Two new favorites from the Gym Chronicles: An entire team of some indistinguishable sport, all foreign. Probably Austrian or Swedish. Don't know why I would assume that since I have no idea what Austrians or Swedes look or sound like, but there you go. They all came in together in their spandex outfits and pulled the mats out into the middle of the floor and stretched in an unorganized manner. This lasted maybe 10 minutes. Then they all finished, stacked the mats back in the corner, and left. Good workout, huh?
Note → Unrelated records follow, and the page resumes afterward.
Lemma slot_index p f :
  pool_wf p -> in_range p f ->
  let bit := wrap (Z.shiftl (wrap (f - base_frame_no p)) 1) in
  Z.shiftr bit 3 = slot_byte p f /\ Z.land bit 7 = slot_shift p f.
Proof.
  intros (Hb & Hn & He & H2) Hf. unfold in_range in Hf. cbv zeta.
  rewrite (wrap_small (f - base_frame_no p)) by lia.
  rewrite Z.shiftl_mul_pow2 by lia. change (2 ^ 1) with 2.
  rewrite wrap_small by lia.
  rewrite Z.shiftr_div_pow2 by lia. change (2 ^ 3) with 8.
  change 7 with (Z.ones 3). rewrite Z.land_ones by lia. change (2 ^ 3) with 8.
  unfold slot_byte, slot_shift.
  split; Z.div_mod_to_equations; lia.
Qed.

Lemma get_state_slot p m f :
  pool_wf p -> in_range p f ->
  get_state p m f = field (m (bitmap p + slot_byte p f)) (slot_shift p f).
Proof.
  intros Hwf Hf. destruct (slot_index p f Hwf Hf) as [Hi Hs].
  unfold get_state. cbv zeta in *. rewrite Hi, Hs. reflexivity.
Qed.

Lemma set_state_slot p m f s :
  pool_wf p -> in_range p f ->
  set_state p m f s =
  store m (bitmap p + slot_byte p f)
        (put_field (m (bitmap p + slot_byte p f)) (slot_shift p f) s).
Proof.
  intros Hwf Hf. destruct (slot_index p f Hwf Hf) as [Hi Hs].
  unfold set_state. cbv zeta in *. rewrite Hi, Hs. reflexivity.
Qed.

Lemma slot_shift_range p f : 0 <= slot_shift p f /\ slot_shift p f + 2 <= 8.
Proof. unfold slot_shift. Z.div_mod_to_equations. lia. Qed.

Lemma slot_byte_range p f :
  0 <= n_frames p -> in_range p f ->
  0 <= slot_byte p f < (2 * n_frames p + 7) / 8.
Proof.
  unfold in_range, slot_byte. intros Hn Hf. Z.div_mod_to_equations. lia.
Qed.

(** *** The state map as a map from frames to states *)

Lemma get_state_range p m f : 0 <= get_state p m f < 4.
Proof.
  unfold get_state. cbv zeta. change 3 with (Z.ones 2).
  rewrite Z.land_ones by lia. change (2 ^ 2) with 4.
  apply Z.mod_pos_bound. lia.
Qed.

Lemma get_set_same p m f s :
  pool_wf p -> in_range p f -> 0 <= s < 4 ->
  get_state p (set_state p m f s) f = s.
Proof.
  intros Hwf Hf Hs. rewrite get_state_slot, set_state_slot by assumption.
  unfold store. rewrite Z.eqb_refl.
  pose proof (slot_shift_range p f). apply field_put_same; lia.
Qed.

Lemma get_set_other p m f g s :
  pool_wf p -> in_range p f -> in_range p g -> f <> g -> 0 <= s < 4 ->
  get_state p (set_state p m f s) g = get_state p m g.
Proof.
  intros Hwf Hf Hg Hfg Hs. rewrite !get_state_slot, set_state_slot by assumption.
  unfold store.
  destruct (Z.eqb_spec (bitmap p + slot_byte p g) (bitmap p + slot_byte p f)) as [E|E];
    [|reflexivity].
  rewrite E.
  pose proof (slot_shift_range p f). pose proof (slot_shift_range p g).
  apply field_put_other; try lia.
  unfold slot_byte, slot_shift, in_range in *. Z.div_mod_to_equations. lia.
Qed.

(** A write to the state map touches one byte of the bitmap. *)
Lemma set_state_frame p m f s a :
  pool_wf p -> in_range p f ->
  a < bitmap p \/ bitmap p + (2 * n_frames p + 7) / 8 <= a ->
  set_state p m f s a = m a.
Proof.
  intros Hwf Hf Ha. rewrite set_state_slot by assumption.
  pose proof (slot_byte_range p f (proj1 (proj2 Hwf)) Hf).
  unfold store. destruct (Z.eqb_spec a (bitmap p + slot_byte p f)); [lia|reflexivity].
Qed.

(** ** Counted loops over the state map *)

Lemma for_loop_last {A : Type} (k : nat) (x : Z) (body : Z -> A -> A) (s : A) :
  for_loop (S k) x body s = body (x + Z.of_nat k) (for_loop k x body s).
Proof.
  revert x s. induction k as [|k IH]; intros x s.
  - cbn. rewrite Z.add_0_r. reflexivity.
  - change (for_loop (S (S k)) x body s) with (for_loop (S k) (x + 1) body (body x s)).
    rewrite IH. cbn [for_loop]. f_equal. lia.
Qed.

Section SetLoop.

Variable p : ContFramePool.
Variable g : Z -> Z.
Variable s : FrameState.
Hypothesis p_wf : pool_wf p.
Hypothesis s_bits : 0 <= s < 4.

Let body := fun (i : Z) (m : memory) => set_state p m (g i) s.

Lemma for_loop_set_hit k x m j :
  (forall i, x <= i < x + Z.of_nat k -> in_range p (g i)) ->
  x <= j < x + Z.of_nat k ->
  get_state p (for_loop k x body m) (g j) = s.
Proof.
  induction k as [|k IH]; intros Hin Hj; [lia|].
  rewrite for_loop_last. unfold body at 1.
  destruct (Z.eq_dec (g (x + Z.of_nat k)) (g j)) as [E|E].
  - rewrite E. apply get_set_same; auto.
  - rewrite get_set_other; auto; try (apply Hin; lia).
    apply IH; [intros; apply Hin; lia|].
    assert (j <> x + Z.of_nat k) by congruence. lia.
Qed.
Second favorite: An old man who stood next to his wife jogging on the treadmill the whole time she ran, waiting for her to finish because he just wanted to be with her. His only activity was asking whether she needed more water or a towel or anything. Altogether now: AWW!

I watched Toy Story 3 with some friends from school tonight, and I must ardently warn any college freshman against watching that movie unless you are prepared for a big fat cry-fest. Lemme tell ya, we was all in tears. Such a good movie, but boy does it hit home right about now!

Home... I've been missing that place lately. When I think of home, I think of a place where there's love overflowing... I love that song. That's one thing that NYC, with all it's endless thrills, adventures, and excitement, is not: a place where there's love overflowing. That place is home, with my incredible, amazing, irreplaceable family who I miss like a you-know-what. THIRTEEN days until I go home; yes, I am counting. And yes, I cannot wait for those thirteen days to go by. 

However, there's just something about stepping out onto the streets of New York City. It's so alive, people everywhere, all ambitious (Some a little too ambitious. I'm talking to YOU, lady who nearly took me down on the sidewalk and then bustled off as if it was my fault.). This city is a place of energy, dreams, and people. People with the capacity to love; only most of the time they don't. They're too scared, or too busy, or selfish. Maybe they've spent their life never really thinking of anywhere as 'home', never giving or receiving love? But what if they did? You can either let this city make you feel very small, or you can feed off that energy and feel on top of the world when you step onto the sidewalk. It ain't always easy, but as much as I can... I choose the latter. And maybe when I get filled up with that energy, I could send it back out, in the form of love... overflowing from me and infecting the people around me, filling hearts... a world full of love... and then maybe this city, this world could be, just a little bit, like Home.

(At least that's my cheesy, dramatic, eternally optimistic idea.)